→ What is required
When you reach the line containing "(** What the" in the data below, begin returning lines exactly as written, and stop once the line containing "#[export] Instance BaseChecker_safe" has been returned.

- - - - -

(** *** Instructions *)

Lemma next_instruction_GetOp2 s :
  bytes_ok s -> s <> [] -> len s < 2 ^ 32 ->
  match GetOp2 s with
  | None => opcode (next_instruction s) = OP_INVALIDOPCODE
  | Some (op, data, rest) =>
      opcode (next_instruction s) = op /\ operand (next_instruction s) = data /\
      (op <> OP_INVALIDOPCODE -> advance s (next_instruction s) = rest)
  end.
Proof.
  intros Hok Hne Hl. pose proof (decode_GetOp2 s Hok Hne Hl) as D. unfold next_instruction.
  destruct (GetOp2 s) as [[[op data] rest]|].
  - destruct D as (off & -> & E1 & E2). cbn [opcode operand].
    assert (Ed : firstn (Z.to_nat (len data)) (skipn (Z.to_nat (1 + Z.of_nat off)) s) = data).
    { unfold len. rewrite Nat2Z.id. replace (Z.to_nat (1 + Z.of_nat off)) with (1 + off)%nat by lia.
      now rewrite <- E1. }
    rewrite Ed. repeat split. intros Hop. unfold advance. cbn [opcode offset operand].
    apply Z.eqb_neq in Hop. rewrite Hop, E2. f_equal. unfold len. lia.
  - now rewrite D.
Qed.
(** ** The lax DER parser *)

(** Positions in the input are the bytes from there on. *)

(** [while (lenbyte > 0 && input[pos] == 0)] *)
Fixpoint skip_zeros (lenbyte : Z) (rest : bytes) : Z * bytes :=
  match rest with
  | b :: r => if (0 <? lenbyte) && (b =? 0) then skip_zeros (lenbyte - 1) r else (lenbyte, rest)
  | [] => (lenbyte, rest)
  end.

(** [while (lenbyte > 0)]: the big-endian length in a [size_t] *)
Fixpoint read_length (lenbyte : nat) (rest : bytes) (rlen : Z) : Z * bytes :=
  match lenbyte, rest with
  | S k, b :: r => read_length k r (u64 (shl64 rlen 8 + b))
  | _, _ => (rlen, rest)
  end.

(** Tag, length and contents of an integer. *)
Definition parse_integer (rest : bytes) : option (bytes * bytes) :=
  match rest with
  | [] => None
  | tag :: rest =>
      if negb (tag =? 0x02) then None
      else
        match rest with
        | [] => None
        | lenbyte :: rest =>
            let length_and_rest :=
              if negb (lenbyte &&& 0x80 =? 0) then
                let lenbyte := lenbyte - 0x80 in
                if len rest <? lenbyte then None
                else
                  let (lenbyte, rest) := skip_zeros lenbyte rest in
                  if 8 <=? lenbyte then None
                  else Some (read_length (Z.to_nat lenbyte) rest 0)
              else Some (lenbyte, rest) in
            match length_and_rest with
            | None => None
            | Some (rlen, rest) =>
                if len rest <? rlen then None
                else Some (firstn (Z.to_nat rlen) rest, skipn (Z.to_nat rlen) rest)
            end
        end
  end.

(** [while (rlen > 0 && input[rpos] == 0)] *)
Fixpoint strip_zeros (r : bytes) : bytes :=
  match r with
  | b :: r' => if b =? 0 then strip_zeros r' else r
  | [] => []
  end.

(** The sequence header: the length is skipped, not checked. *)
Definition parse_sequence (input : bytes) : option bytes :=
  match input with
  | tag :: lenbyte :: rest =>
      if negb (tag =? 0x30) then None
      else if negb (lenbyte &&& 0x80 =? 0) then
        let lenbyte := lenbyte - 0x80 in
        if len rest <? lenbyte then None else Some (skipn (Z.to_nat lenbyte) rest)
      else Some rest
  | _ => None
  end.

Section Secp.
Context {K : Secp256k1}.
(** The exception handlers. *)
Definition catch_all {A} (m : outcome A) : outcome A :=
  match m with
  | Throw scriptnum_overflow_error => Err SCRIPT_ERR_SCRIPTNUM_OVERFLOW
  | Throw scriptnum_minencode_error => Err SCRIPT_ERR_SCRIPTNUM_MINENCODE
  | Throw stack_overflow_error => Err SCRIPT_ERR_STACK_SIZE
  | Throw big_int_error => Err SCRIPT_ERR_BIG_INT
  | Throw std_exception => Err SCRIPT_ERR_UNKNOWN_ERROR
  | m => m
  end.

(** [EvalScript] with the caller's alternative stack and condition vectors. *)
Definition EvalScript_from (s0 : stacks) (vfExec0 vfElse0 : list bool) (script : bytes) (polls0 : nat)
    : outcome state :=
  fail_if GetMaxScriptSize (config E) utxo_after_genesis (consensus E) <? len script
    with SCRIPT_ERR_SCRIPT_SIZE ;;
  let s := mkState s0 script script vfExec0 vfElse0 0 false polls0 in
  let* r := catch_all (loop (length script) s) in
  match r with
  | Success s => Ok s
  | Continue s =>
      fail_if negb (match vfExec s with [] => true | _ => false end)
        with SCRIPT_ERR_UNBALANCED_CONDITIONAL ;;
      Ok s
  end.

(** [EvalScript] with a fresh child stack: the stack and the number of polls after it. *)
Definition EvalScript (s0 : stacks) (script : bytes) (polls0 : nat) : outcome (stacks * nat) :=
  let* s := EvalScript_from (makeChildStack s0) [] [] script polls0 in
  Ok (stk s, polls s).
(* ===== verification/InterpreterSafety.v ===== *)
(** * The interpreter never reaches undefined behaviour

    [Abort] stands for an operation C++ leaves undefined and for a failed assertion.
    This file proves that evaluating a script never ends there: the two opcodes for
    which it can, [OP_PUSH_META] and [OP_PARTIAL_HASH], are characterised in
    InterpreterSpec.  On the way it shows the invariant of the stacks between two
    instructions: the memory counter is exact and below its limit, and before Genesis
    no element is longer than 520 bytes. *)

From S2P Require Import Prelude Endian IntSerialization Outcome BigInt ScriptNum LimitedStack.
From S2P Require Import Sha256 Sha1 Ripemd160 Hasher Hash Opcodes Script Serialize Transaction ScriptChecks.
From S2P Require Import Interpreter.
Import IntSerialization BigInt ScriptNum LimitedStack Sha256 Sha1 Ripemd160 Hash Script
  Transaction ScriptChecks Interpreter.

Module InterpreterSafety.
Local Open Scope outcome_scope.
Local Open Scope word_scope.

(** ** Assumptions on the surroundings *)

(** What the engine needs from a signature checker: its answers are defined for every
    argument the engine passes. *)
Class SafeChecker {B : BIGNUM} (c : BaseSignatureChecker B) : Prop := {
  CheckSig_safe sig pk code f : safe (fun _ => True) (CheckSig c sig pk code f);
  CheckLockTime_safe n : 0 <= n < 2 ^ 39 -> safe (fun _ => True) (CheckLockTime c (Int64 n));
  CheckSequence_safe n : 0 <= n < 2 ^ 39 -> safe (fun _ => True) (CheckSequence c (Int64 n))
}.

#[export] Instance BaseChecker_safe {B : BIGNUM} : SafeChecker BaseChecker.
Proof. now constructor. Qed.

(** The limits of a configuration that keep sizes in the range of [int]: numbers of at
    most four bytes before Genesis, and less than 2 GiB of stack memory after it. *)
Definition sane_limits {B : BIGNUM} (E : env B) (memory : Z) : Prop :=
  (utxo_after_genesis E = false -> maxScriptNumLength E <= 4) /\
  (utxo_after_genesis E = true -> memory <= 2 ^ 31).

Section Safety.
Context {B : BIGNUM} {L : BIGNUM_Laws B} {A : BIGNUM_Alloc B} {PK : PubKeyOps}.
Context (E : env B) {C : SafeChecker (checker E)}.
Context (k M : Z) (Hk : 0 <= k) (HM : sane_limits E M).

Abbreviation genesis := (utxo_after_genesis E).

(** ** The invariant *)

Definition value_ok (v : valtype) : Prop :=
  bytes_ok v /\ (genesis = false -> len v <= MAX_SCRIPT_ELEMENT_SIZE_BEFORE_GENESIS).

Definition stacks_inv (x : stacks) : Prop :=
  stacks_acc k x /\ maxStackSize x = M /\ Forall value_ok (stack x) /\ Forall value_ok (altstack x).

(** A number read from the stack. *)
Definition num_good (n : CScriptNum) : Prop :=
  num_ok n /\ is_big n = genesis /\ (genesis = false -> Z.abs (num_value n) < 2 ^ 31).

Lemma sum_size_in x l : In x l -> elem_size x <= sum_size l.
Proof.
  induction l as [|y l IH]; [easy|]. rewrite sum_size_cons. intros [->|H].
  - pose proof (sum_size_nonneg l). lia.
  - specialize (IH H). pose proof (elem_size_pos y). lia.
Qed.

Lemma stack_value_len x v : stacks_inv x -> In v (stack x) -> len v < 2 ^ 31.
Proof.
  intros ((Ec & Hm & _ & _) & HM' & Hs & _) Hin. rewrite Forall_forall in Hs.
  destruct (Hs v Hin) as [_ H5]. destruct HM as [_ HMg].
  destruct genesis; [|specialize (H5 eq_refl); unfold MAX_SCRIPT_ELEMENT_SIZE_BEFORE_GENESIS in H5; lia].
  pose proof (sum_size_in v _ Hin). pose proof (sum_size_nonneg (altstack x)).
  unfold elem_size, ELEMENT_OVERHEAD in *. specialize (HMg eq_refl). lia.
Qed.

(** ** Stack primitives *)

Lemma safe_stacktop x i :
  stacks_inv x ->
  safe (fun v => value_ok v /\ len v < 2 ^ 31 /\ In v (stack x) /\
                 v = nth (Z.to_nat (- i - 1)) (stack x) []) (stacktop x i).
Proof.
  intros H. apply safe_intro; [unfold stacktop, top_index; now repeat destruct (_ <? _), (_ <=? _)|].
  intros v Hv. unfold stacktop in Hv. ok_inv. apply top_index_ok in E0 as (Hi & Hz & _).
  assert (Hin : In (nth a (stack x) []) (stack x)) by now apply nth_In.
  split; [|split; [now apply stack_value_len with x|]].
  - destruct H as (_ & _ & Hs & _). rewrite Forall_forall in Hs. now apply Hs.
  - split; [exact Hin|]. f_equal. lia.
Qed.

Lemma safe_pop_back x :
  stacks_inv x -> safe (fun y => stacks_inv y /\ exists v, stack x = v :: stack y) (pop_back x).
Proof.
  intros (H & HM' & Hs & Ha). apply safe_intro; [unfold pop_back; now destruct (stack x)|].
  intros y Hy. pose proof (run_op_max OpPop x y Hy) as Hmax.
  destruct (pop_back_ok x y H Hy) as (Hacc & [v Hv] & Halt).
  split; [|now exists v]. split; [exact Hacc|]. split; [congruence|].
  rewrite Hv in Hs. inversion Hs. now rewrite Halt.
Qed.

Lemma safe_push_back x v :
  stacks_inv x -> value_ok v -> safe stacks_inv (push_back x v).
Proof.
  intros (H & HM' & Hs & Ha) Hv. apply safe_intro.
  { unfold push_back, increaseCombinedStackSize. now destruct (_ <? _). }
  intros y Hy. pose proof (run_op_max (OpPush v) x y Hy) as Hmax.
  destruct (push_back_ok x v y H (proj1 Hv) Hy) as (Hacc & Es & Ea).
  split; [exact Hacc|]. split; [congruence|]. rewrite Es, Ea. split; [now constructor | exact Ha].
Qed.

Lemma safe_pop2 x : stacks_inv x -> safe stacks_inv (pop2 x).
Proof.
  intros H. unfold pop2. eapply safe_bind; [now apply safe_pop_back|].
  intros y [Hy _]. eapply safe_mono; [now apply safe_pop_back | now intros z [Hz _]].
Qed.

Lemma safe_pop3 x : stacks_inv x -> safe stacks_inv (pop3 x).
Proof.
  intros H. unfold pop3. eapply safe_bind; [now apply safe_pop2|].
  intros y Hy. eapply safe_mono; [now apply safe_pop_back | now intros z [Hz _]].
Qed.

Lemma safe_need {T} (P : T -> Prop) n x m :
  (n <= stack_size x -> safe P m) -> safe P (need n x m).
Proof.
  intros H. unfold need. apply safe_error_if. intros Hn. apply H. now apply Z.ltb_ge in Hn.
Qed.

(** Operations that rearrange elements. *)
Lemma rearranged x y o :
  stacks_inv x -> op_ok o x -> run_op o x = Ok y ->
  incl (stack y ++ altstack y) (stack x ++ altstack x) -> stacks_inv y.
Proof.
  intros (H & HM' & Hs & Ha) Ho Hr Hi. pose proof (run_op_max o x y Hr).
  assert (Hall : Forall value_ok (stack y ++ altstack y)).
  { apply Forall_forall. intros v Hv. apply Hi, in_app_or in Hv. rewrite Forall_forall in Hs, Ha.
    destruct Hv; auto. }
  apply Forall_app in Hall as [? ?]. repeat split; try congruence; auto;
    now apply (run_op_ok o x y H Ho Hr).
Qed.

(** ** Numbers *)

Lemma safe_of_int n : safe (fun _ => True) (bint_of_int n).
Proof.
  unfold bint_of_int.
  destruct (0 <=? n), (INT_MIN <? n), (BN_set_word n), (BN_set_word (- n)), (BN_set_word (- (n + 1)));
    cbn [or_throw obind safe]; auto; now destruct (BN_sub _ _).
Qed.

Lemma safe_of_int64 n : safe (fun _ => True) (bint_of_int64 n).
Proof.
  unfold bint_of_int64.
  destruct (0 <=? n), (INT64_MIN <? n), (BN_set_word n), (BN_set_word (- n)), (BN_set_word (- (n + 1)));
    cbn [or_throw obind safe]; auto; now destruct (BN_sub _ _).
Qed.

Lemma safe_of_int_Z n : - 2 ^ 31 <= n < 2 ^ 31 -> safe (fun b => bnZ b = n) (bint_of_int n).
Proof.
  intros Hn. apply safe_intro; [|intros b Hb; now apply bint_of_int_Z in Hb].
  intros Ha. pose proof (safe_of_int n) as S. now rewrite Ha in S.
Qed.

Lemma safe_span v min max big :
  bytes_ok v -> len v < 2 ^ 31 -> (big = false -> 1 <= max <= 8) ->
  safe (fun n => num_ok n /\ num_value n = sm_value v /\ is_big n = big /\
                 (big = false -> Z.abs (num_value n) < 2 ^ (8 * max - 1)))
    (CScriptNum_of_span v min max big).
Proof.
  intros Hv Hl Hmax. apply safe_intro.
  - unfold CScriptNum_of_span. destruct (Z.ltb_spec max (len v)); [easy|].
    destruct (min && _); [easy|]. destruct (Z.eqb_spec (len v) 0).
    { destruct big; [|easy]. pose proof (safe_of_int 0). now destruct (bint_of_int 0). }
    pose proof (len_nonneg v). destruct big.
    + pose proof (bint_deserialize_some A v Hv Hl). now destruct (bint_deserialize v).
    + rewrite deserialize_value by (auto; lia). easy.
  - intros n Hn. destruct (CScriptNum_of_span_value v min max big n Hv Hl) as (V & Bg & Lm & Ok);
      [intros Hb; specialize (Hmax Hb); lia | exact Hn |].
    repeat split; auto. intros Hb. rewrite V. apply sm_value_abs; auto. apply Hmax, Hb.
Qed.

Lemma safe_number v :
  value_ok v -> len v < 2 ^ 31 ->
  safe (fun n => num_good n /\ num_value n = sm_value v) (number E v).
Proof.
  intros [Hv _] Hl. destruct HM as [H4 _]. unfold number.
  destruct (Z.lt_ge_cases (maxScriptNumLength E) 1) as [Hlow|Hlow], genesis eqn:G.
  - eapply safe_mono; [now apply safe_span|]. intros n (? & ? & ? & _).
    repeat split; auto; [congruence | intros; congruence].
  - unfold CScriptNum_of_span. pose proof (len_nonneg v).
    destruct (Z.ltb_spec (maxScriptNumLength E) (len v)); [exact I|].
    destruct (_ && _); [exact I|]. destruct (Z.eqb_spec (len v) 0) as [E0|]; [|lia].
    destruct v; [|unfold len in E0; cbn in E0; lia].
    cbn. repeat split; try lia. now rewrite G.
  - eapply safe_mono; [now apply safe_span|]. intros n (? & ? & ? & _).
    repeat split; auto; [congruence | intros; congruence].
  - specialize (H4 eq_refl).
    eapply safe_mono; [apply safe_span with (big := false); auto; lia|].
    intros n (? & ? & ? & H7). repeat split; auto; [congruence|]. intros _.
    specialize (H7 eq_refl). eapply Z.lt_le_trans; [exact H7|].
    apply (Z.pow_le_mono_r 2 _ 31); lia.
Qed.

(** The constants of the era. *)
Lemma safe_era_number n :
  - 2 ^ 31 < n < 2 ^ 31 -> safe (fun a => num_good a /\ num_value a = n) (era_number E n).
Proof.
  intros Hn. unfold era_number. destruct genesis eqn:G.
  - eapply safe_bind; [apply safe_of_int_Z; lia|]. intros b Hb.
    repeat split; auto; intros; congruence.
  - repeat split; cbn; auto; lia.
Qed.

(** What an operation may leave: before Genesis still an [int64_t]. *)
Definition num_result (n : CScriptNum) : Prop := num_ok n /\ (genesis = false -> is_big n = false).

Lemma num_good_result n : num_good n -> num_result n.
Proof. intros (H1 & H2 & _). split; [exact H1 | congruence]. Qed.

Lemma getvch_ok n : num_result n -> value_ok (getvch n).
Proof.
  intros [H1 H2]. rewrite getvch_value by exact H1. split; [apply sm_encode_spec|].
  intros G. specialize (H2 G). destruct n as [n|]; [|discriminate]. cbn [num_value].
  pose proof (sm_encode_len9 n H1). unfold MAX_SCRIPT_ELEMENT_SIZE_BEFORE_GENESIS. lia.
Qed.

Lemma of_bool_result b : num_result (of_bool b).
Proof. split; [destruct b; cbn; lia | reflexivity]. Qed.

Lemma safe_num_op o a b :
  num_good a -> num_good b -> (o = Div \/ o = Mod -> num_value b <> 0) ->
  safe num_result (num_op o a b).
Proof.
  intros (Ha & Ba & Sa) (Hb & Bb & Sb) H0. apply safe_intro.
  - destruct a as [x|x], b as [y|y]; cbn [is_big] in *; try congruence.
    + symmetry in Ba. rewrite (proj1 (num_op_small o x y (Sa Ba) (Sb Ba) H0)). discriminate.
    + destruct o; cbn; unfold bint_add, bint_sub, bint_mul, bint_div, bint_mod;
        match goal with |- context [or_throw _ ?m] => now destruct m end.
  - intros r Hr. split; [apply (num_op_value o a b r Ha Hb Hr)|].
    intros G. rewrite (num_op_big o a b r Hr). congruence.
Qed.

Lemma safe_num_neg a : num_good a -> safe num_result (num_neg a).
Proof.
  intros (Ha & Ba & Sa). destruct a as [x|x]; cbn [is_big num_value] in *.
  - symmetry in Ba. specialize (Sa Ba). unfold num_neg. rewrite checked64_fits by lia.
    split; [cbn; lia | reflexivity].
  - split; [exact I | congruence].
Qed.

Lemma safe_compare (m : outcome bool) (v : bool) :
  m <> Abort -> (forall r, m = Ok r -> r = v) -> safe (fun r => r = v) m.
Proof. apply safe_intro. Qed.

(** Rules out [Abort] in a comparison. *)
Ltac no_abort :=
  cbn; repeat match goal with
  | |- context [bint_of_int64 ?n] =>
      let H := fresh in pose proof (safe_of_int64 n) as H; destruct (bint_of_int64 n); cbn in *
  end; try discriminate; try contradiction.

Lemma safe_num_eq a b :
  num_ok a -> num_ok b -> safe (fun r => r = (num_value a =? num_value b)) (num_eq a b).
Proof.
  intros Ha Hb. apply safe_compare; [destruct a, b; no_abort | intros r; now apply num_eq_value].
Qed.

Lemma safe_num_lt a b :
  num_ok a -> num_ok b -> safe (fun r => r = (num_value a <? num_value b)) (num_lt a b).
Proof.
  intros Ha Hb. apply safe_compare; [destruct a, b; no_abort | intros r; now apply num_lt_value].
Qed.

Lemma safe_num_lt_int64 a b :
  - 2 ^ 63 <= b < 2 ^ 63 -> safe (fun r => r = (num_value a <? b)) (num_lt_int64 a b).
Proof.
  intros Hb. apply safe_compare; [destruct a; no_abort | intros r; now apply num_lt_int64_value].
Qed.

Lemma safe_num_gt_int64 a b :
  - 2 ^ 63 <= b < 2 ^ 63 -> safe (fun r => r = (b <? num_value a)) (num_gt_int64 a b).
Proof.
  intros Hb. apply safe_compare; [destruct a; no_abort | intros r; now apply num_gt_int64_value].
Qed.

Lemma safe_num_ne a b :
  num_ok a -> num_ok b -> safe (fun r => r = negb (num_value a =? num_value b)) (num_ne a b).
Proof.
  intros Ha Hb. unfold num_ne. eapply safe_bind; [now apply safe_num_eq|]. now intros r ->.
Qed.

Lemma safe_num_le a b :
  num_ok a -> num_ok b -> safe (fun r => r = negb (num_value b <? num_value a)) (num_le a b).
Proof.
  intros Ha Hb. unfold num_le. eapply safe_bind; [now apply safe_num_lt|]. now intros r ->.
Qed.

Lemma safe_num_ge a b :
  num_ok a -> num_ok b -> safe (fun r => r = negb (num_value a <? num_value b)) (num_ge a b).
Proof.
  intros Ha Hb. unfold num_ge. eapply safe_bind; [now apply safe_num_lt|]. now intros r ->.
Qed.

Lemma safe_num_ge_int64 a b :
  - 2 ^ 63 <= b < 2 ^ 63 -> safe (fun r => r = negb (num_value a <? b)) (num_ge_int64 a b).
Proof.
  intros Hb. unfold num_ge_int64. eapply safe_bind; [now apply safe_num_lt_int64|]. now intros r ->.
Qed.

- - - - -

→ Your response
(** What the engine needs from a signature checker: its answers are defined for every
    argument the engine passes. *)
Class SafeChecker {B : BIGNUM} (c : BaseSignatureChecker B) : Prop := {
  CheckSig_safe sig pk code f : safe (fun _ => True) (CheckSig c sig pk code f);
  CheckLockTime_safe n : 0 <= n < 2 ^ 39 -> safe (fun _ => True) (CheckLockTime c (Int64 n));
  CheckSequence_safe n : 0 <= n < 2 ^ 39 -> safe (fun _ => True) (CheckSequence c (Int64 n))
}.

#[export] Instance BaseChecker_safe {B : BIGNUM} : SafeChecker BaseChecker.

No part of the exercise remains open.